In making the bowties, Kumar started with a solution of water, sodium hydroxide (also known as lye), and cystine, a protein fragment that comes in left and right handed versions. To that, he added cadmium metal. First, the cadmium and cystine wove themselves into nano-plates, just 1.2 nanometers thick, or about a millionth of a millimeter, and 50 to 200 nanometers wide. Then, they grew into ribbons and finally bowtie-like shapes with a candy-wrapper twist.
If the cystine was all left-handed, they made left-handed bowties, and right-handed cystine yielded right-handed bowties. But with different ratios of left-and right-handed cystine, they made intermediate twists, including the flat pancake at a 50-50 ratio. The pitch of the tightest bowties, basically the length of a 360-degree turn, is about 4000 nanometers long, within infrared light’s range of wavelengths.
In contrast with other chiral nanostructures, which can take days to self-assemble, the bowties formed in just 90 seconds. This meant that Kumar along with two seniors in chemical engineering at U-M, Alexander Simon and Daniel Katz, could try hundreds of different reaction conditions each week. They produced 5000 different shapes within the bowtie spectrum.
Kumar, along with Wenqian Xu, a staff scientist at Argonne National Laboratory, uncovered the structure of the bowties in atomic detail using X-rays. Then, Thi Vo, who was a U-M postdoctoral researcher in chemical engineering at the time, used computer simulations to explore exactly how the bowties formed.
“Not only do we know the progression from the atomic scale all the way up to the micron-scale of the bowties, we also have theory and experiments that show us the guiding forces. With that fundamental understanding, you can design a bunch of other particles,” said Vo, who worked with Sharon Glotzer, co-corresponding author of the study and the Anthony C. Lembke Department Chair of Chemical Engineering at U-M.

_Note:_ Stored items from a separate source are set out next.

(** * Meta-Hybrid Mount: a shallow embedding of the planner, executor,
    state store, Ratoon/Granary, overlay and magic-mount engines.

    Paths are lists of components ([PathBuf::join] appends one).  File
    system queries the code makes ([Path::exists], [is_dir], [read_dir],
    ...) are fields of small environment records, so that each theorem
    quantifies over every file system, and a witness picks a concrete one. *)

From Stdlib Require Import Lia Ascii.
From stdpp Require Import base list gmap strings sorting pretty.



(** ** Shared helpers *)

Definition path := list string.

(** [PathBuf::join] with one relative component. *)
Definition join (p : path) (s : string) : path := (p ++ [s])%list.

(** [Path::file_name]: the last component. *)
Definition file_name (p : path) : option string := last p.

(** [Vec::dedup]: drop consecutive duplicates. *)
Fixpoint dedup {A} `{EqDecision A} (l : list A) : list A :=
  match l with
  | x :: ((y :: _) as tl) => if decide (x = y) then dedup tl else x :: dedup tl
  | _ => l
  end.

(** [Vec<String>::sort]: the byte-wise order of [String], sorted by a
    (stable) merge sort. *)
Definition sort_strings (l : list string) : list string := merge_sort String.le l.

(** [Ord for Path]: component-wise lexicographic order. *)
Fixpoint path_leb (p q : path) : bool :=
  match p, q with
  | [], _ => true
  | _ :: _, [] => false
  | a :: p', b :: q' =>
      if String.eqb a b then path_leb p' q' else String.leb a b
  end.

Definition path_le (p q : path) : Prop := path_leb p q = true.
#[export] Instance path_le_dec : RelDecision path_le.
Proof. intros p q. unfold path_le. apply _. Defined.

Definition sort_paths (l : list path) : list path := merge_sort path_le l.

Lemma dedup_elem_of {A} `{EqDecision A} (l : list A) x :
  x ∈ dedup l ↔ x ∈ l.
Proof.
  induction l as [|a l IH]; [done|].
  destruct l as [|b l']; [done|].
  change (dedup (a :: b :: l')) with
    (if decide (a = b) then dedup (b :: l') else a :: dedup (b :: l')).
  case_decide; subst.
  - rewrite IH. set_solver.
  - rewrite elem_of_cons, IH. symmetry. apply elem_of_cons.
Qed.

Lemma dedup_StronglySorted {A} `{EqDecision A} (R : relation A) (l : list A) :
  StronglySorted R l → StronglySorted R (dedup l).
Proof.
  induction l as [|a l IH]; intros Hs; [done|].
  destruct l as [|b l']; [done|].
  change (dedup (a :: b :: l')) with
    (if decide (a = b) then dedup (b :: l') else a :: dedup (b :: l')).
  apply StronglySorted_inv in Hs as [Hs Hall].
  case_decide; subst.
  - by apply IH.
  - constructor; [by apply IH|].
    apply Forall_forall. intros y Hy.
    rewrite Forall_forall in Hall. apply Hall.
    by apply (dedup_elem_of (b :: l')).
Qed.

(** A strongly sorted list for an antisymmetric order has no duplicates once
    consecutive duplicates are gone. *)
Lemma dedup_NoDup {A} `{EqDecision A} (R : relation A) `{!AntiSymm (=) R}
  (l : list A) : StronglySorted R l → NoDup (dedup l).
Proof.
  induction l as [|a l IH]; intros Hs; [constructor|].
  destruct l as [|b l']; [by constructor; [set_solver|constructor]|].
  change (dedup (a :: b :: l')) with
    (if decide (a = b) then dedup (b :: l') else a :: dedup (b :: l')).
  apply StronglySorted_inv in Hs as [Hs Hall].
  case_decide; subst.
  - by apply IH.
  - constructor; [|by apply IH].
    rewrite dedup_elem_of. intros Hin.
    apply elem_of_cons in Hin as [->|Hin]; [done|].
    apply StronglySorted_inv in Hs as [_ Hall'].
    rewrite Forall_forall in Hall, Hall'.
    assert (R a b) by (apply Hall; by left).
    assert (R b a) by (by apply Hall').
    assert (a = b) by (by apply (anti_symm R)). done.
Qed.

Lemma sort_strings_elem_of l x : x ∈ sort_strings l ↔ x ∈ l.
Proof. unfold sort_strings. by rewrite merge_sort_Permutation. Qed.

Lemma sort_paths_elem_of l x : x ∈ sort_paths l ↔ x ∈ l.
Proof. unfold sort_paths. by rewrite merge_sort_Permutation. Qed.

Lemma sort_strings_sorted l : StronglySorted String.le (sort_strings l).
Proof. unfold sort_strings. apply StronglySorted_merge_sort; apply _. Qed.

(** ** Inventory: [ModuleRules::load] (src/core/inventory.rs) *)
Module Inventory.

Inductive MountMode := Overlay | HymoFs | Magic | Ignore.

#[export] Instance MountMode_eq_dec : EqDecision MountMode.
Proof. solve_decision. Defined.

(** [impl Default for MountMode]. *)
Definition MountMode_default : MountMode := Overlay.

Record ModuleRules := {
  default_mode : MountMode;
  paths : gmap string MountMode;
}.

(** [#[derive(Default)]]. *)
Definition ModuleRules_default : ModuleRules :=
  {| default_mode := MountMode_default; paths := ∅ |}.

(** A JSON object as serde sees it when deserialising [ModuleRules]: each
    field is present or absent. *)
Record RulesJson := {
  json_default_mode : option MountMode;
  json_paths : option (gmap string MountMode);
}.

(** [#[serde(default)]] on both fields: an absent field takes [Default]. *)
Definition deserialize (j : RulesJson) : ModuleRules :=
  {| default_mode := default MountMode_default (json_default_mode j);
     paths := default ∅ (json_paths j) |}.

(** The files [load] reads and the JSON parser it calls. *)
Record RulesEnv := {
  read_to_string : path -> option string;          (* fs::read_to_string *)
  from_str : string -> option RulesJson;            (* serde_json::from_str *)
}.

(** [HashMap::extend]: insert every entry of [u] into [m]. *)
Definition hashmap_extend (m u : gmap string MountMode) : gmap string MountMode :=
  map_fold (fun k v acc => <[k:=v]> acc) m u.

Definition internal_config (module_dir : path) : path :=
  join module_dir "hybrid_rules.json".

Definition user_rules_dir : path := ["data"; "adb"; "meta-hybrid"; "rules"].

Definition user_config (module_id : string) : path :=
  join user_rules_dir (module_id ++ ".json").

(** The first half of [load]: the module-internal rules file. *)
Definition load_internal (env : RulesEnv) (module_dir : path) : ModuleRules :=
  match read_to_string env (internal_config module_dir) with
  | Some content =>
      match from_str env content with
      | Some r => deserialize r
      | None => ModuleRules_default
      end
  | None => ModuleRules_default
  end.

Definition load (env : RulesEnv) (module_dir : path) (module_id : string)
  : ModuleRules :=
  let rules := load_internal env module_dir in
  match read_to_string env (user_config module_id) with
  | Some content =>
      match from_str env content with
      | Some j =>
          let user_rules := deserialize j in
          {| default_mode := default_mode user_rules;
             paths := hashmap_extend (paths rules) (paths user_rules) |}
      | None => rules
      end
  | None => rules
  end.

Lemma hashmap_extend_lookup (m u : gmap string MountMode) k :
  hashmap_extend m u !! k =
    match u !! k with Some v => Some v | None => m !! k end.
Proof.
  unfold hashmap_extend. revert m.
  induction u as [|i x u Hi IH] using map_ind; intros m.
  - rewrite map_fold_empty. by rewrite lookup_empty.
  - rewrite map_fold_insert_L; [|intros; by apply insert_insert_ne|done].
    destruct (decide (i = k)) as [->|Hne].
    + by rewrite !lookup_insert_eq.
    + rewrite !lookup_insert_ne by done. apply IH.
Qed.

(** [ModuleRules::get_mode]: the path's own entry, else the default. *)
Definition get_mode (r : ModuleRules) (relative_path : string) : MountMode :=
  match paths r !! relative_path with
  | Some mode => mode
  | None => default_mode r
  end.

(** [inventory::Module]. *)
Record Module := {
  id : string;
  source_path : path;
  rules : ModuleRules;
}.

(** Modelled from the spec: [defs::DISABLE_FILE_NAME], [REMOVE_FILE_NAME]
    and [SKIP_MOUNT_FILE_NAME] (defs.rs is not among the sources); the
    spec names the markers [disable], [remove] and [skipmount]. *)
Definition DISABLE_FILE_NAME : string := "disable".
Definition REMOVE_FILE_NAME : string := "remove".
Definition SKIP_MOUNT_FILE_NAME : string := "skipmount".

(** The file system queries of [scan]. *)
Record ScanFs := {
  scan_exists : path -> bool;                   (* Path::exists *)
  scan_is_dir : path -> bool;                   (* Path::is_dir *)
  scan_read_dir : path -> option (list string); (* read_dir, None on any error *)
}.

(** The [filter_map] closure of [scan], for the entry named [nm]. *)
Definition scan_entry (fs : ScanFs) (renv : RulesEnv) (source_dir : path)
  (nm : string) : option Module :=
  let p := join source_dir nm in
  if negb (scan_is_dir fs p) then None
  else if String.eqb nm "meta-hybrid" || String.eqb nm "lost+found" || String.eqb nm ".git"
  then None
  else if scan_exists fs (join p DISABLE_FILE_NAME) || scan_exists fs (join p REMOVE_FILE_NAME)
          || scan_exists fs (join p SKIP_MOUNT_FILE_NAME)
  then None
  else Some {| id := nm; source_path := p; rules := load renv p nm |}.

(** [modules.sort_by(|a, b| b.id.cmp(&a.id))]. *)
Definition id_desc (a b : Module) : Prop := String.le (id b) (id a).
#[export] Instance id_desc_dec : RelDecision id_desc.
Proof. intros a b. unfold id_desc. apply _. Defined.

(** [scan]: [None] for [Err]. *)
Definition scan (fs : ScanFs) (renv : RulesEnv) (source_dir : path)
  : option (list Module) :=
  if negb (scan_exists fs source_dir) then Some []
  else match scan_read_dir fs source_dir with
       | None => None
       | Some names => Some (merge_sort id_desc (omap (scan_entry fs renv source_dir) names))
       end.

End Inventory.

(** ** Planner: [generate] (src/core/planner.rs) *)
Module Planner.

(** The module record as [generate] reads it: [module.id],
    [module.source_path] and the mode string [module.mode] (one of
    "auto", "magic", "ignore", the strings of [MountMode]). *)
Record Module := {
  id : string;
  source_path : path;
  mode : string;
}.

(** The file system queries of the planner. *)
Record PlanFs := {
  exists_ : path -> bool;                 (* Path::exists *)
  is_dir : path -> bool;                  (* Path::is_dir *)
  is_symlink : path -> bool;              (* Path::is_symlink *)
  read_dir : path -> option (list string);(* fs::read_dir, None on error *)
  canonicalize : path -> option path;     (* Path::canonicalize *)
}.

(** Modelled from the spec: [defs::BUILTIN_PARTITIONS] (defs.rs is not among
    the sources); section 4.4 and the glossary list these five. *)
Definition BUILTIN_PARTITIONS : list string :=
  ["system"; "vendor"; "system_ext"; "product"; "odm"].

Record OverlayOperation := {
  partition_name : string;
  target : path;
  lowerdirs : list path;
}.

Record MountPlan := {
  overlay_ops : list OverlayOperation;
  magic_module_paths : list path;
  overlay_module_ids : list string;
  magic_module_ids : list string;
}.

Additional material analysis and contributions to theory were provided by collaborators at U-M, the University of Pennsylvania, the University of Palermo in Italy and Pro Vitam Ltd, Romania.
This study was supported by the Office of Naval Research, the National Science Foundation, and the Army Research Office.
Kotov is also the Joseph B. and Florence V. Cejka Professor of Engineering and a professor of chemical engineering and macromolecular science and engineering. Vo is now a professor of chemical and biomolecular engineering at Johns Hopkins University. Glotzer is also the John Werner Cahn Distinguished University Professor of Engineering, the Stuart W. Churchill Collegiate Professor of Chemical Engineering, and a professor of materials science and engineering, macromolecular science and engineering and physics. Simon and Katz are now PhD students in chemical engineering at Northwestern University and the University of California Los Angeles, respectively.